Wins Above Replacement - Part 1: RAPM

Meant to write this long ago

Jul 12, 2022

This series is meant as an explainer for my WAR model. I intentionally try to keep it light on technical explanations. For people wanting a more details on both WAR models in general and RAPM, I recommend reading the respective parts of the Evolving Hockey References Page, they did an excellent job collecting citations and sources.

Wins Above Replacement, WAR for short, is metric used to quantify a player’s value. It attempts to frame this value in a unit (wins1) people are familiar with and uses a baseline of replaceable players. Wins Above Average would be an almost identical metric to calculate but comparing someone to league average ignores the fact that, for the most part, acquiring a league average player is usually associated with not insignificant costs. The concept of a replacement level player is used to compare to a level of performance which is, in theory at least, easy and cheap to acquire. Be it a player from your team’s academy or on the open market. But more on this later when we’re talking about replacement level players in more detail.
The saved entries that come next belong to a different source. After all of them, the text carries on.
Lemma over_ext D f f' g a : (forall x, x ∈ D -> f x = f' x) -> over D f g a = over D f' g a.
Proof. intros Hf. unfold over. case_bool_decide; [by apply Hf|done]. Qed.
Lemma map_ext_elem {A B} (f g : A -> B) l : (forall x, x ∈ l -> f x = g x) -> map f l = map g l.
Proof. intros H. apply map_ext_in. intros x Hx. by apply H, list_elem_of_In. Qed.
Lemma slice_in {A} lo n (l : list A) x : x ∈ slice lo n l -> x ∈ l.
Proof. intros (k & _ & Hk)%slice_lookup. by eapply list_elem_of_lookup_2. Qed.

Lemma ctl_fair before a w : a ∈ bus_ctl_regs -> fair before a w.
Proof.
  intros Ha Hb. exfalso. pose proof clock_regs_nodup as Hnd. unfold clock_regs in Hnd.
  apply NoDup_app in Hnd as (_ & _ & Hnd). apply NoDup_app in Hnd as (_ & Hnd & _). by apply (Hnd a).
Qed.

(** Down: the buses from [lo] on, on the slow clock. *)
Lemma park_phase before osc h0 val bs b lo n s h :
  clocks before osc h0 (with_buses bs b) val s h -> length bs = 7%nat -> (lo + n <= 7)%nat ->
  (forall k a, bus_regs !! k = Some a -> (lo <= k < lo + n)%nat ->
     (exists p, bs !! k = Some p /\ free_bus a p) /\ val a = before a /\ is_u32 (before a)) ->
  wp (ticks_loop (set_one_bus rc16m) n lo) e s h (fun _ s' h' => clocks before osc h0
    (with_buses (take lo bs ++ map (fun a => saved_bus a (before a)) (slice lo n bus_regs) ++ drop (lo + n) bs) b)
    (over (slice lo n bus_regs) (fun a => parked (before a)) val) s' h') total.
Proof.
  intros Hc Hlen Hn Hall. pose proof Hc as (Hp & _ & Hv & _).
  assert (forall a, a ∈ slice lo n bus_regs -> regval init h a = before a) as Hnow.
  { intros a (k & Hk & Ha)%slice_lookup. rewrite Hv by (eapply bus_clock, list_elem_of_lookup_2, Ha). by eapply Hall. }
  eapply wp_mono; [apply (park_loop (fair before) bs b lo n s); [by rewrite <- Hp, set_same|done|done|]|].
  { intros k a Ha Hk. destruct (Hall k a Ha Hk) as (Hfree & _ & Hu).
    rewrite Hnow by (apply slice_lookup; by exists k). split_and!; [done|done|intros _; right; by apply on_slow_divider|].
    intros _. left. apply parked_source. }
  intros ? s' h' Hm. eapply clocks_ext; [eapply moved_clocks; [apply bus_clock|done|done|exact Hc|exact Hm]|..].
  - do 3 f_equal. apply map_ext_elem. intros x Hx. by rewrite Hnow.
  - intros ? _. apply over_ext. intros x Hx. by rewrite Hnow.
Qed.

(** Up again. *)
Lemma unpark_phase before osc h0 val bs b lo n s h :
  clocks before osc h0 (with_buses bs b) val s h -> length bs = 7%nat -> (lo + n <= 7)%nat ->
  (forall k a, bus_regs !! k = Some a -> (lo <= k < lo + n)%nat ->
     bs !! k = Some (saved_bus a (before a)) /\ val a = parked (before a) /\ is_u32 (before a) /\ divider (before a) < 256) ->
  wp (ticks_loop (set_one_bus clock_bak) n lo) e s h (fun _ s' h' => clocks before osc h0
    (with_buses (take lo bs ++ map (fun a => clear_flag (saved_bus a (before a))) (slice lo n bus_regs) ++ drop (lo + n) bs) b)
    (over (slice lo n bus_regs) before val) s' h') total.
Proof.
  intros Hc Hlen Hn Hall. pose proof Hc as (Hp & _ & Hv & _).
  eapply wp_mono; [apply (unpark_loop (fair before) before bs b lo n s); [by rewrite <- Hp, set_same|done|done|]|].
  { intros k a Ha Hk. destruct (Hall k a Ha Hk) as (Hb & Hval & Hu & Hd).
    rewrite Hv by (eapply bus_clock, list_elem_of_lookup_2, Ha).
    split_and!; [done..|intros _; right; by apply on_slow_divider|intros _; by right]. }
  intros ? s' h' Hm. eapply moved_clocks; [apply bus_clock|done|done|exact Hc|exact Hm].
Qed.
Lemma smc_standby_exit_spec x s h : length (smc_region_save x) = SMC_REGION_COUNT -> part s = x ->
  wp smc_standby_exit e s h (fun r s' h' => s' = s /\
    if negb (secure h) then r = OK /\ extends no_writes h h'
    else if bypassed (looked h) then r = - EFAIL /\ extends no_writes h h'
    else r = OK /\ masters_checked h' /\ restored (smc_region_save x) 0 h h') total.
Proof.
  intros Hlen Hs. unfold smc_standby_exit, is_chip_secure. apply wp_bind, wp_bind, wp_readl. intros v _ ->. apply wp_ret.
  fold (secure h). destruct (secure h); cbn [negb].
  - apply wp_bind, wp_readl. intros w _ ->. fold (looked h). fold (bypassed (looked h)).
    assert (extends no_writes h (looked h)) as Hlk by apply no_write_rd.
    destruct (bypassed (looked h)).
    + apply wp_bind, wp_printf. intros r. apply wp_ret. split_and!; [done|done|].
      eapply extends_trans; [eapply extends_trans; [exact Hlk|apply no_write_rd]|apply no_write_call].
    + do 5 apply wp_bind, wp_bind, wp_writel, wp_writel. set (h1 := Wr _ _ :: _).
      apply wp_bind. eapply wp_mono; [by apply (smc_restore_loop_spec 8 0 x)|].
      intros ? s' h' (-> & Hx & Hrest). apply wp_ret. split_and!; [done|done| |].
      * intros off Hoff. split_and!; (rewrite (region_write_far _ h1 h') by (done ||
          destruct Hoff as [-> | ->]; unfold SMC_MST0_BYP_REG, SMC_MST1_BYP_REG, SMC_MST0_SEC_REG, SMC_MST1_SEC_REG; lia));
          destruct Hoff as [-> | ->]; by vm_compute.
      * intros j off Hj Hoff. rewrite Hrest by done. case_match; [done|].
        unfold held, region_held, h1, looked. cbn [regval].
        destruct Hoff as [-> | ->]; region_addresses; unfold SMC_MST0_BYP_REG, SMC_MST1_BYP_REG, SMC_MST0_SEC_REG, SMC_MST1_SEC_REG,
          SMC_ITLV_CTRL_REG, SUNXI_SMC_PBASE;
          repeat match goal with |- context [?a =? ?b] => rewrite (proj2 (Z.eqb_neq a b)) by lia end; done.
  - apply wp_bind, wp_printf. intros r. apply wp_ret. split_and!; [done|done|].
    eapply extends_trans; [apply no_write_rd|apply no_write_call].
Qed.

Lemma with_regions_same x : with_regions (smc_region_save x) x = x.
Proof. by destruct x. Qed.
What do we want to measure?

In general we can outline two different goals for our player value metrics:

Accurately describe the value of past performances of a player
Accurately describe a player’s current level of performance

Both these goals are occasionally in conflict. If I just want to talk about the excess value a player has provided me, I would place a lot of value on the actual goals scored. An example:

A player scores 20 goals and has a shooting percentage of 20%+, but his shots only amounted to about 12 expected goals. If we’re looking at this season in isolation, I would have to say: Great, tons of goals, helped the team immensely, provided a lot of value.
But if I am now asked about the quality of this player, I would have to take the high shooting percentage and the large difference between goals and expected goals into account. It seems unlikely that he will be able to repeat this performance, he probably isn’t a "real” 20 goal scorer.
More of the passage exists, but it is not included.